(** * LumaScreen: the ring-light overlay of [ringlight.py] and
      [ringlight_original.py]

    The overlay widget keeps three parameters (thickness, brightness,
    colour), mutated through three setters, and a [paintEvent] that turns
    them and the widget size into paint commands.  Two variants of the
    class exist: the revised rounded frame ([ringlight.py]) and the
    original four-edge bloom ([ringlight_original.py]).

    Python values are embedded as follows: [int] is [Z]; [float] is an
    IEEE-754 binary64 number, given by the standard library's executable
    specification [spec_float] at precision 53 and maximal exponent 1024;
    exceptions are an explicit outcome; the widget is a record threaded
    through a state-and-exception monad. *)

From Stdlib Require Import ZArith Bool List Lia.
From Stdlib Require Import Floats.SpecFloat.
From Stdlib Require Strings.String Numbers.DecimalString.
Import ListNotations.
Local Open Scope Z_scope.

(** ** Python numbers *)

Module Py.

Definition prec : Z := 53.
Definition emax : Z := 1024.

(** A Python [float]. *)
Definition float : Type := spec_float.

(** Well-formed binary64 values: every Python float is one. *)
Definition float_valid (f : float) : bool := valid_binary prec emax f.

Definition fmul : float -> float -> float := SFmul prec emax.
Definition fdiv : float -> float -> float := SFdiv prec emax.
Definition flt : float -> float -> bool := SFltb.
Definition fle : float -> float -> bool := SFleb.
Definition feq : float -> float -> bool := SFeqb.

Definition is_nan (f : float) : bool :=
  match f with S754_nan => true | _ => false end.

Definition is_finite (f : float) : bool :=
  match f with
  | S754_zero _ | S754_finite _ _ _ => true
  | _ => false
  end.
(** [rmatch r k i]: match [r] at offset [i], then the continuation [k] at
    the offset reached; the result is the end of the whole match. *)
Fixpoint rmatch (r : regex) (k : nat -> option nat) (i : nat) : option nat :=
  match r with
  | REmpty => k i
  | RChar p =>
      match s !! i with
      | Some c => if lit_match ic p c then k (S i) else None
      | None => None
      end
  | RSet items =>
      match s !! i with
      | Some c => if set_match ic items c then k (S i) else None
      | None => None
      end
  | RBoundary => if at_boundary s i then k i else None
  | RSeq r1 r2 => rmatch r1 (rmatch r2 k) i
  | RAlt r1 r2 =>
      match rmatch r1 k i with
      | Some e => Some e
      | None => rmatch r2 k i
      end
  | RRepeat lo hi r' =>
      repeat_loop (rmatch r') lo hi k (lo + S (length s)) 0 i
  end.

(** [re.finditer]: the leftmost match from each offset on, scanning
    resumes at the end of a match.  None of the patterns below matches the
    empty string; after an empty match the scan moves one character on. *)
Fixpoint finditer_from (r : regex) (fuel pos : nat) : list (nat * nat) :=
  match fuel with
  | O => []
  | S fuel' =>
      if (length s <? pos)%nat then []
      else match rmatch r Some pos with
           | Some e =>
               (pos, e) :: finditer_from r fuel'
                             (if (e =? pos)%nat then S pos else e)
           | None => finditer_from r fuel' (S pos)
           end
  end.

Definition finditer (r : regex) : list (nat * nat) :=
  finditer_from r (S (length s)) 0.

End Matcher.

(** [match.group()]. *)
Definition group (s : pystr) (m : nat * nat) : pystr :=
  take (m.2 - m.1) (drop m.1 s).

Definition chr_ (a : ascii) : N := N_of_ascii a.

Fixpoint rseq (rs : list regex) : regex :=
  match rs with
  | [] => REmpty
  | [r] => r
  | r :: rs' => RSeq r (rseq rs')
  end.

Fixpoint ralt (rs : list regex) : regex :=
  match rs with
  | [] => REmpty
  | [r] => r
  | r :: rs' => RAlt r (ralt rs')
  end.

(** A literal word, character by character. *)
Definition rword (w : string) : regex := rseq (RChar <$> lit w).

Definition rdigit : regex := RSet [CDigit].
Definition rspace : regex := RSet [CSpace].
Definition rtimes (n : nat) (r : regex) : regex := RRepeat n (Some n) r.
Definition ropt (r : regex) : regex := RRepeat 0 (Some 1%nat) r.
Definition rstar (r : regex) : regex := RRepeat 0 None r.
Definition rplus (r : regex) : regex := RRepeat 1 None r.
Definition ratleast (n : nat) (r : regex) : regex := RRepeat n None r.

(** [(?:[.\-\s]?\d{2}){4}] *)
Definition phone_groups : regex :=
  rtimes 4 (RSeq (ropt (RSet [CLit (chr_ "."); CLit (chr_ "-"); CSpace]))
                 (rtimes 2 rdigit)).

(** [\b0[1-9](?:[.\-\s]?\d{2}){4}\b] and
    [\+33[1-9](?:[.\-\s]?\d{2}){4}\b] *)
Definition phone_patterns : list regex :=
  [ rseq [RBoundary; RChar (chr_ "0"); RSet [CRange (chr_ "1") (chr_ "9")];
          phone_groups; RBoundary];
    rseq [RChar (chr_ "+"); RChar (chr_ "3"); RChar (chr_ "3");
          RSet [CRange (chr_ "1") (chr_ "9")]; phone_groups; RBoundary] ].

(** [\b[A-Za-z0-9._%+-]+@[A-Za-z0-9.-]+\.[A-Z|a-z]{2,}\b] *)
Definition email_pattern : regex :=
  rseq [RBoundary;
        rplus (RSet [CRange (chr_ "A") (chr_ "Z"); CRange (chr_ "a") (chr_ "z");
                     CRange (chr_ "0") (chr_ "9"); CLit (chr_ ".");
                     CLit (chr_ "_"); CLit (chr_ "%"); CLit (chr_ "+");
                     CLit (chr_ "-")]);
        RChar (chr_ "@");
        rplus (RSet [CRange (chr_ "A") (chr_ "Z"); CRange (chr_ "a") (chr_ "z");
                     CRange (chr_ "0") (chr_ "9"); CLit (chr_ ".");
                     CLit (chr_ "-")]);
        RChar (chr_ ".");
        ratleast 2 (RSet [CRange (chr_ "A") (chr_ "Z"); CLit (chr_ "|");
                          CRange (chr_ "a") (chr_ "z")]);
        RBoundary].

(** [\b\d{14}\b] *)
Definition siret_pattern : regex :=
  rseq [RBoundary; rtimes 14 rdigit; RBoundary].

(** [\b[12]\d{12}\b] *)
Definition ssn_pattern : regex :=
  rseq [RBoundary; RSet [CLit (chr_ "1"); CLit (chr_ "2")];
        rtimes 12 rdigit; RBoundary].

Definition letters : list cset_item :=
  [CRange (chr_ "A") (chr_ "Z"); CRange (chr_ "a") (chr_ "z")].

(** [\b\d+\s+(?:rue|avenue|boulevard|place|impasse|allée|chemin|route)\s+[A-Za-z\s]+\b]
    and [\b\d{5}\s+[A-Z][a-zA-Z\s-]+\b]; code point 233 is e-acute. *)
Definition address_patterns : list regex :=
  [ rseq [RBoundary; rplus rdigit; rplus rspace;
          ralt [rword "rue"; rword "avenue"; rword "boulevard"; rword "place";
                rword "impasse";
                rseq [rword "all"; RChar 233%N; rword "e"];
                rword "chemin"; rword "route"];
          rplus rspace; rplus (RSet (letters ++ [CSpace])); RBoundary];
    rseq [RBoundary; rtimes 5 rdigit; rplus rspace;
          RSet [CRange (chr_ "A") (chr_ "Z")];
          rplus (RSet [CRange (chr_ "a") (chr_ "z");
                       CRange (chr_ "A") (chr_ "Z"); CSpace; CLit (chr_ "-")]);
          RBoundary] ].

(** [\bRG\s+\d+/\d+\b], [\bdossier\s+n°?\s*\d+[-/]\d+\b] and
    [\barticle\s+\d+(?:-\d+)?\b]; code point 176 is the degree sign. *)
Definition legal_patterns : list regex :=
  [ rseq [RBoundary; rword "RG"; rplus rspace; rplus rdigit; RChar (chr_ "/");
          rplus rdigit; RBoundary];
    rseq [RBoundary; rword "dossier"; rplus rspace; RChar (chr_ "n");
          ropt (RChar 176%N); rstar rspace; rplus rdigit;
          RSet [CLit (chr_ "-"); CLit (chr_ "/")]; rplus rdigit; RBoundary];
    rseq [RBoundary; rword "article"; rplus rspace; rplus rdigit;
          ropt (RSeq (RChar (chr_ "-")) (rplus rdigit)); RBoundary] ].

(** ** Pattern extractor: [RegexService.extract_entities]

    [Entity(...)] draws its [id] from [uuid.uuid4()].  [ids n] is the value
    of the [n]-th draw of the request; every entity built is appended to the
    list at once, so the number of earlier draws is the length of the list. *)

Definition regex_entity (ids : nat -> pystr) (n : nat) (s : pystr)
    (ty : EntityType.t) (repl : pystr) (m : nat * nat) : Entity :=
  {| id := ids n;
     text := group s m;
     type := ty;
     source := EntitySource.REGEX;
     confidence := 1%float;
     replacement := repl;
     positions := [ {| start := Z.of_nat m.1; end_ := Z.of_nat m.2 |} ];
     selected := true |}.
Lemma empty_records_report_witness :
  markup_ok sample_reportlab (u "Resume Analysis Report") = true
  /\ markup_ok sample_reportlab (u "<b>Resume Quality Score: N/A/100</b>") = true
  /\ markup_ok sample_reportlab (u "<b>Sections Detected:</b>") = true
  /\ build sample_reportlab empty_story <> []
  /\ exists buffer,
       generate_pdf_report sample_interpreter sample_reportlab
         empty_record empty_record empty_record = Ok buffer
       /\ getvalue buffer <> [] /\ tell buffer = 0.
Proof.
  assert (H : build sample_reportlab empty_story <> [])
    by (vm_compute; discriminate).
  split; [reflexivity|split; [reflexivity|split; [reflexivity|split; [exact H|]]]].
  destruct (proj1 (empty_records_report sample_interpreter sample_reportlab
                     eq_refl eq_refl eq_refl H))
    as (buffer & E1 & _ & E3 & E4 & _).
  exists buffer. split; [exact E1|split; [exact E3|exact E4]].
Defined.

(** ** C7 and C9: the score line and the jargon block *)

Lemma str_neq (k k' : str) : str_eqb k k' = false -> k <> k'.
Proof. intros H E. subst. rewrite str_eqb_refl in H. discriminate. Qed.

Lemma py_get_delitem_other (k k' : str) (d : list (str * value)) (default : value) :
  str_eqb k k' = false ->
  py_get (PyDict (dict_delitem k' d)) k default = py_get (PyDict d) k default.
Proof.
  intros H. unfold py_get.
  now rewrite (dict_lookup_delitem_other k k' d (str_neq _ _ H)).
Qed.

Lemma py_get_setitem_other (k k' : str) (v : value) (d : list (str * value))
    (default : value) :
  str_eqb k k' = false ->
  py_get (PyDict (dict_setitem k' v d)) k default = py_get (PyDict d) k default.
Proof.
  intros H. unfold py_get.
  now rewrite (dict_lookup_setitem_other k k' v d (str_neq _ _ H)).
Qed.

Lemma score_line_of_story (py : interpreter) (rl : reportlab) (a s t : value)
    (story : list flowable) :
  story_of py rl a s t = Ok story ->
  exists score,
    py_get a (u "resume_quality_score") (PyStr (u "N/A")) = Ok score
    /\ nth_error story 2 = Some (score_line py score).
Proof.
  intros H. apply story_of_inv in H. destruct H.
  eexists. split; [eassumption|reflexivity].
Qed.

(** A report that can be laid out can still be laid out once the score
    is deleted from the quality record. *)
Lemma score_not_needed (py : interpreter) (rl : reportlab)
    (d : list (str * value)) (s t : value) :
  markup_ok rl (u "<b>Resume Quality Score: N/A/100</b>") = true ->
  is_ok (story_of py rl (PyDict d) s t) = true ->
  is_ok (story_of py rl (PyDict (dict_delitem (u "resume_quality_score") d)) s t)
  = true.
Proof.
  intros Hna. rewrite !story_of_layout. unfold layout.
  destruct (new_paragraph rl (u "Resume Analysis Report") title_style);
    cbn [bind]; [|discriminate].
  assert (E : py_get (PyDict (dict_delitem (u "resume_quality_score") d))
                (u "resume_quality_score") (PyStr (u "N/A"))
              = Ok (PyStr (u "N/A")))
    by (unfold py_get; now rewrite dict_lookup_delitem).
  rewrite E. cbn [bind].
  rewrite (layout_body_ext py rl
             (PyDict (dict_delitem (u "resume_quality_score") d)) (PyDict d) t t)
    by first [apply py_get_delitem_other; reflexivity | reflexivity].
  intros H.
  assert (Hbody : exists body, layout_body py rl (PyDict d) t = Ok body).
  { destruct (py_get (PyDict d) (u "resume_quality_score") (PyStr (u "N/A")));
      cbn [bind] in H; [|discriminate].
    destruct (new_paragraph rl _ (Sample "Heading2")); cbn [bind] in H;
      [|discriminate].
    destruct (layout_body py rl (PyDict d) t) as [body|e];
      [now exists body|discriminate]. }
  destruct Hbody as [body ->].
  change (u "<b>Resume Quality Score: " ++ py_str py (PyStr (u "N/A"))
          ++ u "/100</b>")
    with (u "<b>Resume Quality Score: N/A/100</b>").
  now rewrite (new_paragraph_good rl _ _ Hna).
Qed.

(** C7: the third flowable of every report is the score line, the text
    Resume Quality Score: X/100 in bold, where X is [str()] of the value
    the record has under [resume_quality_score], and N/A when the record
    has no such key; and the renderer does not fail for want of the
    score: a report that can be laid out with the score can be laid out
    without it (reportlab taking the N/A line for good markup). *)
Theorem quality_score_line (py : interpreter) (rl : reportlab) :
  (forall a s t story,
     story_of py rl a s t = Ok story ->
     exists score,
       py_get a (u "resume_quality_score") (PyStr (u "N/A")) = Ok score
       /\ nth_error story 2
          = Some (Paragraph (u "<b>Resume Quality Score: " ++ py_str py score
                               ++ u "/100</b>") (Sample "Heading2")))
  /\ (forall d s t story,
        dict_lookup (u "resume_quality_score") d = None ->
        story_of py rl (PyDict d) s t = Ok story ->
        nth_error story 2
        = Some (Paragraph (u "<b>Resume Quality Score: N/A/100</b>")
                  (Sample "Heading2")))
  /\ (forall d s t,
        markup_ok rl (u "<b>Resume Quality Score: N/A/100</b>") = true ->
        is_ok (generate_pdf_report py rl (PyDict d) s t) = true ->
        is_ok (generate_pdf_report py rl
                 (PyDict (dict_delitem (u "resume_quality_score") d)) s t)
        = true).
Proof.
  split; [exact (score_line_of_story py rl)|split].
  - intros d s t story Hnone H.
    destruct (score_line_of_story py rl _ _ _ _ H) as (score & Hscore & Hline).
    unfold py_get in Hscore. rewrite Hnone in Hscore.
    injection Hscore as <-. exact Hline.
  - intros d s t Hna. unfold generate_pdf_report.
    pose proof (score_not_needed py rl d s t Hna) as Hok.
    destruct (story_of py rl (PyDict d) s t); cbn [bind is_ok] in *;
      [|discriminate].
    intros _. specialize (Hok eq_refl).
    destruct (story_of py rl
                (PyDict (dict_delitem (u "resume_quality_score") d)) s t);
      [reflexivity|discriminate].
Qed.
-------------------------
TASK DESCRIPTION ▸
Copy nothing beyond the line containing "(** Well-formed binary64". Transcribe exactly from the first line of the entries down to that line, inclusive.

SOLUTION TO THE PROBLEM ▸
(** * LumaScreen: the ring-light overlay of [ringlight.py] and
      [ringlight_original.py]

    The overlay widget keeps three parameters (thickness, brightness,
    colour), mutated through three setters, and a [paintEvent] that turns
    them and the widget size into paint commands.  Two variants of the
    class exist: the revised rounded frame ([ringlight.py]) and the
    original four-edge bloom ([ringlight_original.py]).

    Python values are embedded as follows: [int] is [Z]; [float] is an
    IEEE-754 binary64 number, given by the standard library's executable
    specification [spec_float] at precision 53 and maximal exponent 1024;
    exceptions are an explicit outcome; the widget is a record threaded
    through a state-and-exception monad. *)

From Stdlib Require Import ZArith Bool List Lia.
From Stdlib Require Import Floats.SpecFloat.
From Stdlib Require Strings.String Numbers.DecimalString.
Import ListNotations.
Local Open Scope Z_scope.

(** ** Python numbers *)

Module Py.

Definition prec : Z := 53.
Definition emax : Z := 1024.

(** A Python [float]. *)
Definition float : Type := spec_float.

(** Well-formed binary64 values: every Python float is one. *)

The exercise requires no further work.